(* ===== verification/SplayTree.v ===== *)
(** * Trees in the heap

    A separation-style view of the heap: [holds cs h] says that the heap has the
    listed cells, at pairwise different addresses. The cells of a tree, and of a tree
    with a hole, are lists; the order of cells does not matter. Then the routines
    against trees. *)

From stdpp Require Import base list list_tactics numbers option gmap.
From S2P Require Import Prelude Splay.

Abbreviation cell := (addr * RTL_SPLAY_LINKS)%type.

Definition holds (cs : list cell) (h : heap) : Prop :=
  NoDup cs.*1 ∧ ∀ x v, (x, v) ∈ cs → h !! x = Some v.

#[export] Instance holds_proper : Proper ((≡ₚ) ==> (=) ==> iff) holds.
Proof.
  intros cs cs' Hp h h' ->. unfold holds. rewrite Hp. split; intros [? H]; (split; [done|]);
    intros x v Hin; apply H; by rewrite Hp || rewrite <- Hp.
Qed.

Lemma holds_lookup x v cs h : holds ((x, v) :: cs) h → h !! x = Some v.
Proof. intros [_ H]. apply H. by left. Qed.

Lemma holds_update x v v' cs h : holds ((x, v) :: cs) h → holds ((x, v') :: cs) (<[x := v']> h).
Proof.
  intros [Hnd H]. split; [done|]. intros y w. rewrite elem_of_cons. intros [[= -> ->]|Hin].
  - apply lookup_insert_eq.
  - rewrite lookup_insert_ne; [apply H; by right|]. intros ->.
    apply NoDup_cons in Hnd as [Hx _]. apply Hx. simpl. apply list_elem_of_fmap. by exists (y, w).
Qed.

Lemma holds_new x v cs h : h !! x = None → holds cs h → holds ((x, v) :: cs) (<[x := v]> h).
Proof.
  intros Hx [Hnd H]. split.
  - simpl. apply NoDup_cons. split; [|done]. intros ([y w] & Heq & Hin)%list_elem_of_fmap.
    simpl in Heq. subst y. apply H in Hin. congruence.
  - intros y w. rewrite elem_of_cons. intros [[= -> ->]|Hin]; [apply lookup_insert_eq|].
    rewrite lookup_insert_ne; [by apply H|]. intros ->. apply H in Hin. congruence.
Qed.

Lemma holds_app_r cs cs' h : holds (cs ++ cs') h → holds cs' h.
Proof.
  intros [Hnd H]. rewrite fmap_app in Hnd. apply NoDup_app in Hnd as (_ & _ & ?). split; [done|].
  intros x v Hin. apply H. apply elem_of_app. by right.
Qed.

Lemma holds_app_l cs cs' h : holds (cs ++ cs') h → holds cs h.
Proof. rewrite (Permutation_app_comm cs). apply holds_app_r. Qed.

(** Every cell has an address of its own in the heap: the fuel of the loops. *)
Lemma holds_size cs h : holds cs h → (length cs ≤ size h)%nat.
Proof.
  intros [Hnd H]. rewrite <- (length_fmap fst cs), <- (size_list_to_set (C := gset addr)) by done.
  rewrite <- size_dom. apply subseteq_size. intros x. rewrite elem_of_list_to_set, elem_of_dom.
  intros ([y v] & -> & Hin)%list_elem_of_fmap. exists v. by apply H.
Qed.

■ **Work instruction**: With the data above as the source, tally the lines that include the string "From", and give that figure alone.

■ **Answer to this task**: 2